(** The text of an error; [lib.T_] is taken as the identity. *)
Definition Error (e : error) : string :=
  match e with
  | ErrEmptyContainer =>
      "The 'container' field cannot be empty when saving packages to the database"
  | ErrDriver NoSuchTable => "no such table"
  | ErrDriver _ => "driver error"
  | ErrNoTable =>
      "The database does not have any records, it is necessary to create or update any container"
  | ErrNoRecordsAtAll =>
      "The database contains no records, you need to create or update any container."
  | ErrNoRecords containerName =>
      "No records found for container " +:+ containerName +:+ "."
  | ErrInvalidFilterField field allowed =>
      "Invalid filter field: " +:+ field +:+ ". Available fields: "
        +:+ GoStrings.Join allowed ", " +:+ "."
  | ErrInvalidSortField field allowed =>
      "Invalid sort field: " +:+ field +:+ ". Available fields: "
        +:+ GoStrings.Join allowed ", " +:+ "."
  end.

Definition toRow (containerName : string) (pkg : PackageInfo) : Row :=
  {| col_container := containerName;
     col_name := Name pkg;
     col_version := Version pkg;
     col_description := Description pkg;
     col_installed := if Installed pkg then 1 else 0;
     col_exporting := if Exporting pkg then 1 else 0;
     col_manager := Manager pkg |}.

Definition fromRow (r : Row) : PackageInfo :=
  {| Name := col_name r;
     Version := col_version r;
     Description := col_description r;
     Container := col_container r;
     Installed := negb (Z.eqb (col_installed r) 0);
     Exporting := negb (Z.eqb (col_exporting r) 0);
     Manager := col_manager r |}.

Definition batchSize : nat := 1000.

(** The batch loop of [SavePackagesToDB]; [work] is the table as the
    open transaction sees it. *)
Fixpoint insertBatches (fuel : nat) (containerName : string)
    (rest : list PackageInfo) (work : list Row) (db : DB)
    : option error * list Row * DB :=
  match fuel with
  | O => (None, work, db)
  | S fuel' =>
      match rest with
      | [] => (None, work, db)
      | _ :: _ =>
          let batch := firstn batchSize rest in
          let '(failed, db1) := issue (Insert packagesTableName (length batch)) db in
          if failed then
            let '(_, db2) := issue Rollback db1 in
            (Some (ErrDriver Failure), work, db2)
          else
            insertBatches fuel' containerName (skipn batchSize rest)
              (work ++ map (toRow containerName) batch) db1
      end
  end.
◆ ◆ ◆ ◆ ◆ ◆ ◆
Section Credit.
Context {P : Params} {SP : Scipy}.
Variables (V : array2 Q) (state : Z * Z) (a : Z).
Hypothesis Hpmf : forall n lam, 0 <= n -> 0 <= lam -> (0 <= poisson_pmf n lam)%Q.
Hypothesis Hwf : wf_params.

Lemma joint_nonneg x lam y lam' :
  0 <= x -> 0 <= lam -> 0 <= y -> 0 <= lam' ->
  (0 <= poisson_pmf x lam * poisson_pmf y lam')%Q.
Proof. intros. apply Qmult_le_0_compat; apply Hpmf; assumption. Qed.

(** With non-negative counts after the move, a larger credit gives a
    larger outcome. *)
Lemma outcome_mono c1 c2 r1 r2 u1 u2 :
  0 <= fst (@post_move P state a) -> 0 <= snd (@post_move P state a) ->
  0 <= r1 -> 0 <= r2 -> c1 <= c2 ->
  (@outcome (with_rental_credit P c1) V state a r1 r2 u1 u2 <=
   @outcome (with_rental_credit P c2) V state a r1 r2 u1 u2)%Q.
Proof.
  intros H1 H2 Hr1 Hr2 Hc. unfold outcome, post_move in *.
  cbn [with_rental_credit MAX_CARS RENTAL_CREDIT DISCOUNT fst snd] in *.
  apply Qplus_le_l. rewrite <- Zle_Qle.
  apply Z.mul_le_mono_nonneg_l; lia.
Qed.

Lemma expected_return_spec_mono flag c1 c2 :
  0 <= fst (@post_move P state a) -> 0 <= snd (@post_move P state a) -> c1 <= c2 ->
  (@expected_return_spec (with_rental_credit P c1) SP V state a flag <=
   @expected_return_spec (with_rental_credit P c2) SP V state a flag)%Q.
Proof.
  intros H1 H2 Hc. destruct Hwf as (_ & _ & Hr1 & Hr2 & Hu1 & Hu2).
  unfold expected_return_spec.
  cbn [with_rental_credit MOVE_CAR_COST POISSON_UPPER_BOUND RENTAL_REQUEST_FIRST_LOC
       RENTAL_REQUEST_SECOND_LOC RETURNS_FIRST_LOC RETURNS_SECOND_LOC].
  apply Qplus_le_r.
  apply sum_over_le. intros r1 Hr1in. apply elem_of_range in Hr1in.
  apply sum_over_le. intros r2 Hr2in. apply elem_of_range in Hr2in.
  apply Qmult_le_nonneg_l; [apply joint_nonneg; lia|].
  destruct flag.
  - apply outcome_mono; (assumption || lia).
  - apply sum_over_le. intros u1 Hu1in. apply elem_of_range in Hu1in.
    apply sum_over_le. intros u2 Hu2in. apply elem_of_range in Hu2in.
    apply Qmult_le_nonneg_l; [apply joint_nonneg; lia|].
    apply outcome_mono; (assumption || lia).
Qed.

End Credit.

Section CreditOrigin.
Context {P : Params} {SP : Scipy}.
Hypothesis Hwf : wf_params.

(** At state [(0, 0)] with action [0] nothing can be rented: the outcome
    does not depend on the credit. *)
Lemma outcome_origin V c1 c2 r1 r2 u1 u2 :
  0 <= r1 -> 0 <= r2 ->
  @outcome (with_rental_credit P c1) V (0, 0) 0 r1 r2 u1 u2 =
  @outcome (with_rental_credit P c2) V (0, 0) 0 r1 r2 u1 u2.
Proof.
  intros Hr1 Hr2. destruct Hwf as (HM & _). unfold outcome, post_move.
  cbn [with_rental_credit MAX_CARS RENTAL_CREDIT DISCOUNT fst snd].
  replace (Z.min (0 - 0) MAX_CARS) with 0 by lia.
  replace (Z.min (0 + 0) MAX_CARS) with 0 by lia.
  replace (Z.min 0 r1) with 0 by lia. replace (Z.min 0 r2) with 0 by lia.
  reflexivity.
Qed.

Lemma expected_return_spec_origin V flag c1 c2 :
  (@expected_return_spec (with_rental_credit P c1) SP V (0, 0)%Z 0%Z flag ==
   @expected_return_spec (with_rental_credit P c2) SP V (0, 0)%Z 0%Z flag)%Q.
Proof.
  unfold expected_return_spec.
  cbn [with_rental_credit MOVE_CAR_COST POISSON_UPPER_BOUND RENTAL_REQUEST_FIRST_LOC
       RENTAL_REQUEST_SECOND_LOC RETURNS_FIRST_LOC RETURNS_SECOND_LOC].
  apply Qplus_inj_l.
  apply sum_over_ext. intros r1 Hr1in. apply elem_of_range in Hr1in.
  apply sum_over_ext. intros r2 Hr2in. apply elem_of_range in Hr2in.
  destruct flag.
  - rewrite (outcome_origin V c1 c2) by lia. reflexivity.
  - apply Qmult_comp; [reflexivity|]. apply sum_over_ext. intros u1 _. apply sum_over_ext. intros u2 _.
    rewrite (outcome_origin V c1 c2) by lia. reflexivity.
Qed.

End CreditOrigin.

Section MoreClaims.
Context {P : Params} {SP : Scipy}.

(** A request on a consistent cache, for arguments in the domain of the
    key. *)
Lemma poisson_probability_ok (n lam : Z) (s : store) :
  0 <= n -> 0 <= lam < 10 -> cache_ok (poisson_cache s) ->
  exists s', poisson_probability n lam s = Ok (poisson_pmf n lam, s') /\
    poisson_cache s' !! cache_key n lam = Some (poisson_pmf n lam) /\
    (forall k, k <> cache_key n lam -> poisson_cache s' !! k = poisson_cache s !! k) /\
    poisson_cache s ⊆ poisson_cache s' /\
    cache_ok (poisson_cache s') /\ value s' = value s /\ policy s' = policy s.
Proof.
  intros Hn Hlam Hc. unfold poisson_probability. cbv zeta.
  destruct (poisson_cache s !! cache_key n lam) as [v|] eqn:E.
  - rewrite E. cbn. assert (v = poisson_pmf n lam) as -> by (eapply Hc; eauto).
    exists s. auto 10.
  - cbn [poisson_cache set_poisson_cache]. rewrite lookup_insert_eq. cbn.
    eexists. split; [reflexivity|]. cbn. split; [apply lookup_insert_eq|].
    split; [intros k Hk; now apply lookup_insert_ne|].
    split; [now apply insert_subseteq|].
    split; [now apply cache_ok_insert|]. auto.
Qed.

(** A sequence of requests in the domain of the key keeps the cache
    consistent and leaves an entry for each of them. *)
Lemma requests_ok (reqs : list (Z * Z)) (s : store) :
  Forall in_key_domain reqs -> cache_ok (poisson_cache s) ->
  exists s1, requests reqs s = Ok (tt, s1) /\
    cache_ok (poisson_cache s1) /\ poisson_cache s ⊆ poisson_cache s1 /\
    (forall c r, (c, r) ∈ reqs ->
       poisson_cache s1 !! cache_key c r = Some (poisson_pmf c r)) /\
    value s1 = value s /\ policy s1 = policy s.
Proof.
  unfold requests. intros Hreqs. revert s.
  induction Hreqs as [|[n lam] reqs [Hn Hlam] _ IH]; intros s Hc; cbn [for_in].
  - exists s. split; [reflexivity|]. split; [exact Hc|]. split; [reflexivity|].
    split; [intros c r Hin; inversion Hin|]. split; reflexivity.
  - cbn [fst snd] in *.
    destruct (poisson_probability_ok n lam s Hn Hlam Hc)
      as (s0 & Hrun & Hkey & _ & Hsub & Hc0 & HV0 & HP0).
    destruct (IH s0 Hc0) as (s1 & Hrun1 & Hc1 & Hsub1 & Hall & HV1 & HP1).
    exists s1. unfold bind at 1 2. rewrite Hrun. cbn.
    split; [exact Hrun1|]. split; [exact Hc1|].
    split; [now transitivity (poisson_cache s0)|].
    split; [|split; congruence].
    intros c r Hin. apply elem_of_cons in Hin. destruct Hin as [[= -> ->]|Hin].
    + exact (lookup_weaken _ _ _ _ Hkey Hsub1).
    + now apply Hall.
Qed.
◆ ◆ ◆ ◆ ◆ ◆ ◆
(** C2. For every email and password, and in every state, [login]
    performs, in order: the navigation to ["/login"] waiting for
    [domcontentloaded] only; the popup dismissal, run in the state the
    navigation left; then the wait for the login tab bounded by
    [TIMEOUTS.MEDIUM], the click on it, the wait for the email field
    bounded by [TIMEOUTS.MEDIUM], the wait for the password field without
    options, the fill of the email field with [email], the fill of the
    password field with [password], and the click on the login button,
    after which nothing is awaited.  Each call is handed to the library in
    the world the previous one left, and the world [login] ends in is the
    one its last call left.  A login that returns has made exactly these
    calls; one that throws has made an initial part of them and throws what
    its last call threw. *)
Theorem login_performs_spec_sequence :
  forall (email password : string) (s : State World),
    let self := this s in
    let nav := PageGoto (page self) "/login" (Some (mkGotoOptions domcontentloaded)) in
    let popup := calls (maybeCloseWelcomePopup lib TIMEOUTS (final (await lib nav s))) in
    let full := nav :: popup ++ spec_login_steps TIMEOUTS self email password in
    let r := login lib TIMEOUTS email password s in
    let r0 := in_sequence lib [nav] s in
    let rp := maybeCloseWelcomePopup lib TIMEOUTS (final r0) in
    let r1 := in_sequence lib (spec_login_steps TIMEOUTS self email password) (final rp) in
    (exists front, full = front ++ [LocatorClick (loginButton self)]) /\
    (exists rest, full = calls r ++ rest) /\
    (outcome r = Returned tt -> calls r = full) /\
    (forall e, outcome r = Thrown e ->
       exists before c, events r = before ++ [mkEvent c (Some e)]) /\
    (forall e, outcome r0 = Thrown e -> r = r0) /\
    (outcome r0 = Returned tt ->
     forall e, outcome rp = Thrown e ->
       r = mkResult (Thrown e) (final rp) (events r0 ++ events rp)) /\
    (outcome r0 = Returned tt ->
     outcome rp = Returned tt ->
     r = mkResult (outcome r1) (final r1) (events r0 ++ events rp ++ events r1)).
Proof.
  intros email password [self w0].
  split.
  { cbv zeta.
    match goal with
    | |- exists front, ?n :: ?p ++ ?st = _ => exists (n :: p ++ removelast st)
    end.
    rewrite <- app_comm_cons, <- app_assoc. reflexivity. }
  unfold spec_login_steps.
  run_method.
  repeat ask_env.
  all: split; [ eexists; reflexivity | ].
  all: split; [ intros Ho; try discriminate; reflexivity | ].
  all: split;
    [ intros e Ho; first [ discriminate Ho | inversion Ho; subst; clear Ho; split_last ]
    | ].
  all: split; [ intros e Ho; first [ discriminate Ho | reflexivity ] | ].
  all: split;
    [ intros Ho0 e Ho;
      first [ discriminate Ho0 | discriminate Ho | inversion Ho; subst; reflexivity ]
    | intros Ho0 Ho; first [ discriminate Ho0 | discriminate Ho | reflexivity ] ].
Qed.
◆ ◆ ◆ ◆ ◆ ◆ ◆
- Directions:
Using the records above, set down exactly the lines from the one with "(** The text" through the one with "col_installed := if", inclusive, and nothing more.

- Task answer:
(** The text of an error; [lib.T_] is taken as the identity. *)
Definition Error (e : error) : string :=
  match e with
  | ErrEmptyContainer =>
      "The 'container' field cannot be empty when saving packages to the database"
  | ErrDriver NoSuchTable => "no such table"
  | ErrDriver _ => "driver error"
  | ErrNoTable =>
      "The database does not have any records, it is necessary to create or update any container"
  | ErrNoRecordsAtAll =>
      "The database contains no records, you need to create or update any container."
  | ErrNoRecords containerName =>
      "No records found for container " +:+ containerName +:+ "."
  | ErrInvalidFilterField field allowed =>
      "Invalid filter field: " +:+ field +:+ ". Available fields: "
        +:+ GoStrings.Join allowed ", " +:+ "."
  | ErrInvalidSortField field allowed =>
      "Invalid sort field: " +:+ field +:+ ". Available fields: "
        +:+ GoStrings.Join allowed ", " +:+ "."
  end.

Definition toRow (containerName : string) (pkg : PackageInfo) : Row :=
  {| col_container := containerName;
     col_name := Name pkg;
     col_version := Version pkg;
     col_description := Description pkg;
     col_installed := if Installed pkg then 1 else 0;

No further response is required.